> [PROBLEM] Using the records below, transcribe word for word the stretch from the line that contains "(** *** Every request is answered *)" through the line that contains "Lemma v1_answers : Answers", both end lines included, and nothing else.

━━━━━━━━

(** The total is not the unit price plus the add-on sum, multiplied by the
    quantity: 30.4 * 5 + 15.2 * 5 is 228, and (30.4 + 15.2) * 5 is
    227.99999999999997. *)
Lemma purchase_total_not_factored :
  ServicePurchase.getTotalPrice Purchase_input.rounding = 228%float
  /\ factored_total 30.4 (addons_sum Purchase_input.rounding ["backup-service"]) 5
     = 227.99999999999997%float
  /\ ServicePurchase.getTotalPrice Purchase_input.rounding
     <> factored_total 30.4 (addons_sum Purchase_input.rounding ["backup-service"]) 5.
Proof.
  split; [reflexivity|]. split; [reflexivity|].
  vm_compute. discriminate.
Qed.

Ltac purchase_step :=
  match goal with
  | |- context [match ?x with _ => _ end] =>
      lazymatch x with
      | context [match _ with _ => _ end] => fail
      | _ => destruct x eqn:?
      end
  | H : context [match ?x with _ => _ end] |- _ =>
      lazymatch x with
      | context [match _ with _ => _ end] => fail
      | _ => destruct x eqn:?
      end
  end.

Lemma order_rows st w row :
  In row (ServicePurchase.inserted (snd (ServicePurchase.handlePurchase st w 0))) ->
  ServicePurchase.inserted (snd (ServicePurchase.handlePurchase st w 0)) = [row]
  /\ Js.assoc "status" row = Some (Js.JStr "pending")
  /\ Js.assoc "currency" row = Some (Js.JStr (ServicePurchase.userCurrency st))
  /\ exists usd inr aud,
       Js.assoc "amount_usd" row = Some (Js.JNum usd)
       /\ Js.assoc "amount_inr" row = Some (Js.JNum inr)
       /\ Js.assoc "amount_aud" row = Some (Js.JNum aud)
       /\ (ServicePurchase.userCurrency st = "USD" -> usd = ServicePurchase.getTotalPrice st)
       /\ (ServicePurchase.userCurrency st = "INR" -> inr = ServicePurchase.getTotalPrice st)
       /\ (ServicePurchase.userCurrency st = "AUD" -> aud = ServicePurchase.getTotalPrice st).
Proof.
  unfold ServicePurchase.handlePurchase, ServicePurchase.try_catch_finally,
    ServicePurchase.pbind, ServicePurchase.setIsLoading, ServicePurchase.convertCurrency,
    ServicePurchase.insert_order, ServicePurchase.navigate, ServicePurchase.alert,
    ServicePurchase.pret, ServicePurchase.pthrow.
  cbn -[ServicePurchase.getTotalPrice ServicePurchase.getCurrentPrice].
  repeat (purchase_step;
          cbn -[ServicePurchase.getTotalPrice ServicePurchase.getCurrentPrice] in * );
    intros Hin;
    repeat match goal with
           | H : _ \/ _ |- _ => destruct H
           | H : False |- _ => destruct H
           end;
    subst; cbn;
    (split; [reflexivity|]); (split; [reflexivity|]); (split; [reflexivity|]);
    eexists; eexists; eexists;
    (split; [reflexivity|]); (split; [reflexivity|]); (split; [reflexivity|]);
    repeat split; intros Hc; rewrite Hc in *; cbn in *; congruence.
Qed.

(** C10.  Every order row [handlePurchase] hands to the database has
    status 'pending' and carries the three amounts [amount_usd],
    [amount_inr] and [amount_aud], the amount in the user's currency being
    the displayed total; an execution inserts at most this one row, so no
    order is created in another status. *)
Theorem new_order_invariant :
  forall st w row,
    In row (ServicePurchase.inserted (snd (ServicePurchase.handlePurchase st w 0))) ->
    ServicePurchase.inserted (snd (ServicePurchase.handlePurchase st w 0)) = [row]
    /\ Js.assoc "status" row = Some (Js.JStr "pending")
    /\ Js.assoc "currency" row = Some (Js.JStr (ServicePurchase.userCurrency st))
    /\ exists usd inr aud,
         Js.assoc "amount_usd" row = Some (Js.JNum usd)
         /\ Js.assoc "amount_inr" row = Some (Js.JNum inr)
         /\ Js.assoc "amount_aud" row = Some (Js.JNum aud)
         /\ (ServicePurchase.userCurrency st = "USD" -> usd = ServicePurchase.getTotalPrice st)
         /\ (ServicePurchase.userCurrency st = "INR" -> inr = ServicePurchase.getTotalPrice st)
         /\ (ServicePurchase.userCurrency st = "AUD" -> aud = ServicePurchase.getTotalPrice st).
Proof.
  exact order_rows.
Qed.

Lemma new_order_invariant_witness :
  let total := ServicePurchase.getTotalPrice Purchase_input.state in
  let row := [("client_id", Js.JStr "u-1");
              ("service_id", Js.JStr "email-migration");
              ("package_type", Js.JStr "standard");
              ("amount_usd", Js.JNum total);
              ("amount_inr", Js.JNum total);
              ("amount_aud", Js.JNum total);
              ("currency", Js.JStr "USD");
              ("status", Js.JStr "pending")] in
  ServicePurchase.inserted
    (snd (ServicePurchase.handlePurchase Purchase_input.state Purchase_input.browser 0))
  = [row]
  /\ Js.assoc "status" row = Some (Js.JStr "pending")
  /\ Js.assoc "currency" row
     = Some (Js.JStr (ServicePurchase.userCurrency Purchase_input.state))
  /\ exists usd inr aud,
       Js.assoc "amount_usd" row = Some (Js.JNum usd)
       /\ Js.assoc "amount_inr" row = Some (Js.JNum inr)
       /\ Js.assoc "amount_aud" row = Some (Js.JNum aud)
       /\ (ServicePurchase.userCurrency Purchase_input.state = "USD" -> usd = total)
       /\ (ServicePurchase.userCurrency Purchase_input.state = "INR" -> inr = total)
       /\ (ServicePurchase.userCurrency Purchase_input.state = "AUD" -> aud = total).
Proof.
  intros total row.
  apply (new_order_invariant Purchase_input.state Purchase_input.browser row).
  left. reflexivity.
Defined.

(** With nothing bound to [setIsLoading], as in the file, the first
    statement of the [try] block throws and no row is inserted. *)
Remark purchase_without_setIsLoading st w :
  ServicePurchase.setIsLoading_bound w = false ->
  ServicePurchase.inserted (snd (ServicePurchase.handlePurchase st w 0)) = [].
Proof.
  intros Hb.
  unfold ServicePurchase.handlePurchase, ServicePurchase.try_catch_finally,
    ServicePurchase.pbind, ServicePurchase.setIsLoading, ServicePurchase.alert,
    ServicePurchase.pret.
  destruct (ServicePurchase.user st); [|reflexivity].
  destruct (ServicePurchase.service st); [|reflexivity].
  rewrite Hb. reflexivity.
Qed.

(** *** Preflight *)

Ltac preflight_proof :=
  let Hm := fresh in
  intros ? ? ? Hm; autounfold with js; rewrite Hm; cbn;
  repeat (case_step; cbn); split; reflexivity.

Lemma v1_preflight : Preflight ZohoV1.handler ZohoV1.preflight.
Proof. preflight_proof. Qed.

Lemma v3_preflight : Preflight ZohoV3.handler ZohoV1.preflight.
Proof. preflight_proof. Qed.

Lemma payment_preflight : Preflight CreatePayment.handler CreatePayment.preflight.
Proof. preflight_proof. Qed.

Lemma test_zoho_preflight : Preflight TestZoho.handler TestZoho.preflight.
Proof. preflight_proof. Qed.

Lemma mail_v1_preflight : Preflight SendEmailV1.handler SendEmailV1.preflight.
Proof. preflight_proof. Qed.

Lemma mail_retry_preflight : Preflight SendEmail.handler SendEmail.preflight.
Proof. preflight_proof. Qed.

Lemma test_email_preflight : Preflight TestEmail.handler TestZoho.preflight.
Proof. preflight_proof. Qed.

Lemma edge_preflight w cors req :
  Supabase.req_method req = "OPTIONS" ->
  Supabase.serve cors req w 0 =
  (Ok {| Supabase.edge_status := 200; Supabase.edge_headers := cors;
         Supabase.edge_body := EmptyBody |}, []).
Proof.
  intros Hm. unfold Supabase.serve. autounfold with js. rewrite Hm. reflexivity.
Qed.

Lemma preflights_cors_ok :
  cors_ok ZohoV1.preflight /\ cors_ok CreatePayment.preflight
  /\ cors_ok TestZoho.preflight /\ cors_ok SendEmailV1.preflight
  /\ cors_ok SendEmail.preflight.
Proof.
  unfold cors_ok; cbn. intuition.
Qed.

Lemma test_mailer_ignores_method w ev ev' ctx ctx' :
  TestMailer.handler ev ctx w 0 = TestMailer.handler ev' ctx' w 0.
Proof. reflexivity. Qed.

(** C9 (as amended).  Every serverless handler but one answers every
    OPTIONS request with status 200, an empty body and CORS headers (the
    headers imported from the shared module in the Supabase edge function);
    the answer is the same whatever the environment and the body, and no
    outbound call is made.  The exception is the nodemailer test function,
    which has no preflight branch and treats an OPTIONS request as any
    other. *)
Theorem cors_preflight :
  Preflight ZohoV1.handler ZohoV1.preflight
  /\ Preflight ZohoV3.handler ZohoV1.preflight
  /\ Preflight CreatePayment.handler CreatePayment.preflight
  /\ Preflight TestZoho.handler TestZoho.preflight
  /\ Preflight SendEmailV1.handler SendEmailV1.preflight
  /\ Preflight SendEmail.handler SendEmail.preflight
  /\ Preflight TestEmail.handler TestZoho.preflight
  /\ (forall w cors req,
      Supabase.req_method req = "OPTIONS" ->
      Supabase.serve cors req w 0 =
      (Ok {| Supabase.edge_status := 200; Supabase.edge_headers := cors;
             Supabase.edge_body := EmptyBody |}, []))
  /\ (cors_ok ZohoV1.preflight /\ cors_ok CreatePayment.preflight
      /\ cors_ok TestZoho.preflight /\ cors_ok SendEmailV1.preflight
      /\ cors_ok SendEmail.preflight)
  /\ (forall w ev ev' ctx ctx',
      TestMailer.handler ev ctx w 0 = TestMailer.handler ev' ctx' w 0).
Proof.
  split; [exact v1_preflight|].
  split; [exact v3_preflight|].
  split; [exact payment_preflight|].
  split; [exact test_zoho_preflight|].
  split; [exact mail_v1_preflight|].
  split; [exact mail_retry_preflight|].
  split; [exact test_email_preflight|].
  split; [exact edge_preflight|].
  split; [exact preflights_cors_ok | exact test_mailer_ignores_method].
Qed.

Lemma cors_preflight_witness :
  fst (TestZoho.handler C9_input.options Sample.context C9_input.bare 0)
  = Ok TestZoho.preflight
  /\ outbound (snd (TestZoho.handler C9_input.options Sample.context C9_input.bare 0)) = [].
Proof.
  apply (proj1 (proj2 (proj2 (proj2 cors_preflight)))).
  reflexivity.
Defined.

(** C9 as stated fails on the nodemailer test function: an OPTIONS request
    is answered 500 with a JSON body and no header when the credentials are
    missing, and leads to an SMTP call when they are set. *)
Lemma test_mailer_has_no_preflight :
  fst (TestMailer.handler C9_input.options Sample.context C9_input.bare 0)
  = Ok {| statusCode := 500;
          resp_headers := [];
          resp_body := JsonBody (Js.JObj [("error", Js.JStr "Email credentials not configured.")]) |}
  /\ outbound (snd (TestMailer.handler C9_input.options Sample.context C9_input.configured 0))
     = [EvVerify None].
Proof. split; reflexivity. Qed.

(** *** Every request is answered *)

Ltac answer_leaf :=
  eexists; (split; [reflexivity|]); unfold status_agrees; cbn;
  (split; [tauto|]);
  (split; [let H := fresh in intros H; first [reflexivity | discriminate H]|]);
  let H := fresh in
  intros H; first [left; reflexivity | right; reflexivity | discriminate H].

Lemma v1_answers : Answers ZohoV1.handler [200; 404; 500]%Z.
Proof. intros w ev ctx. run; answer_leaf. Qed.

Lemma payment_answers : Answers CreatePayment.handler [200; 405; 500]%Z.
Proof. intros w ev ctx. run; answer_leaf. Qed.

Lemma test_zoho_answers : Answers TestZoho.handler [200; 500]%Z.
Proof. intros w ev ctx. run; answer_leaf. Qed.

Lemma mail_v1_answers : Answers SendEmailV1.handler [200; 405; 500]%Z.
Proof. intros w ev ctx. run; answer_leaf. Qed.

Lemma mail_retry_answers : Answers SendEmail.handler [200; 405; 500]%Z.
Proof. intros w ev ctx. run; answer_leaf. Qed.

Lemma test_email_answers : Answers TestEmail.handler [200; 500]%Z.
Proof. intros w ev ctx. run; answer_leaf. Qed.

Lemma test_mailer_answers : Answers TestMailer.handler [200; 500]%Z.
Proof. intros w ev ctx. run; answer_leaf. Qed.

Lemma v3_answers : Answers ZohoV3.handler [200; 405; 500]%Z.
Proof. intros w ev ctx. run; answer_leaf. Qed.

Lemma edge_answers w cors req :
  exists resp,
    fst (Supabase.serve cors req w 0) = Ok resp /\ edge_status_agrees resp.
Proof.
  run; (eexists; (split; [reflexivity|]); unfold edge_status_agrees, edge_error; cbn;
        first [ left; reflexivity
              | right; split; [cbn; tauto | eexists; reflexivity] ]).
Qed.

(** X1.  The Netlify handlers never reject: both revisions of the Zoho
    function, the payment function, the Zoho test function, both e-mail
    functions and the two e-mail test functions answer every request, with
    a status from a fixed few; [success: true] is sent only with status
    200, and a 200 response is the empty preflight answer or carries
    [success: true].  The edge function never rejects either: it answers
    200, or 404 or 500 with an [error] text (its answers carry no
    [success] field). *)
Theorem handlers_always_answer :
  Answers ZohoV1.handler [200; 404; 500]%Z
  /\ Answers ZohoV3.handler [200; 405; 500]%Z
  /\ Answers CreatePayment.handler [200; 405; 500]%Z
  /\ Answers TestZoho.handler [200; 500]%Z
  /\ Answers SendEmailV1.handler [200; 405; 500]%Z
  /\ Answers SendEmail.handler [200; 405; 500]%Z
  /\ Answers TestEmail.handler [200; 500]%Z
  /\ Answers TestMailer.handler [200; 500]%Z
  /\ (forall w cors req,
      exists resp,
        fst (Supabase.serve cors req w 0) = Ok resp /\ edge_status_agrees resp).
Proof.
  split; [exact v1_answers|].
  split; [exact v3_answers|].
  split; [exact payment_answers|].
  split; [exact test_zoho_answers|].
  split; [exact mail_v1_answers|].
  split; [exact mail_retry_answers|].
  split; [exact test_email_answers|].
  split; [exact test_mailer_answers | exact edge_answers].
Qed.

━━━━━━━━

> [ANSWER TO THE EXERCISE]
(** *** Every request is answered *)

Ltac answer_leaf :=
  eexists; (split; [reflexivity|]); unfold status_agrees; cbn;
  (split; [tauto|]);
  (split; [let H := fresh in intros H; first [reflexivity | discriminate H]|]);
  let H := fresh in
  intros H; first [left; reflexivity | right; reflexivity | discriminate H].

Lemma v1_answers : Answers ZohoV1.handler [200; 404; 500]%Z.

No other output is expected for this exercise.